▸ Task
Wherever the string "info" appears in the records, return the line that holds it.

▸ Supplied material
(** ** What each step does to the populator *)

(** The search of [get_search_result], read off the client's answer. *)
Lemma get_search_result_run model search silent_errors s :
  get_search_result env model search silent_errors s =
    let '(o, w) := ng_search (nailgun env) model search (world s) in
    let s1 := after_call (ReqSearch model search) w s in
    match o with
    | Return [] => (Return None, s1)
    | Return [e] => (Return (Some e), s1)
    | Return (_ :: _ :: _) => (Raise (AmbiguousMatchError "search is not unique"), s1)
    | Raise x => (Raise x, s1)
    end.
Proof.
  unfold get_search_result, bind, call.
  destruct (ng_search _ _ _ _) as [[[|e [|e' l]]|x] w]; reflexivity.
Qed.

(** [add_and_log_error] raises, with nothing done, when the content of
    the response cannot be read; otherwise it returns with one log record
    and one error record more. *)
Lemma add_and_log_error_run action_data rendered_action_data search info s :
  add_and_log_error env action_data rendered_action_data search info s =
    if content_unreadable info then (Raise none_has_no_content, s)
    else
      let message := error_message_of env (mode s) action_data info in
      (Return tt,
       add_error (mkErrorRecord search message rendered_action_data action_data)
         (add_log (LogError message) s)).
Proof. unfold add_and_log_error. by destruct (content_unreadable info). Qed.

▸ Result below
Lemma add_and_log_error_run action_data rendered_action_data search info s :
  add_and_log_error env action_data rendered_action_data search info s =
    if content_unreadable info then (Raise none_has_no_content, s)
      let message := error_message_of env (mode s) action_data info in
Proof. unfold add_and_log_error. by destruct (content_unreadable info). Qed.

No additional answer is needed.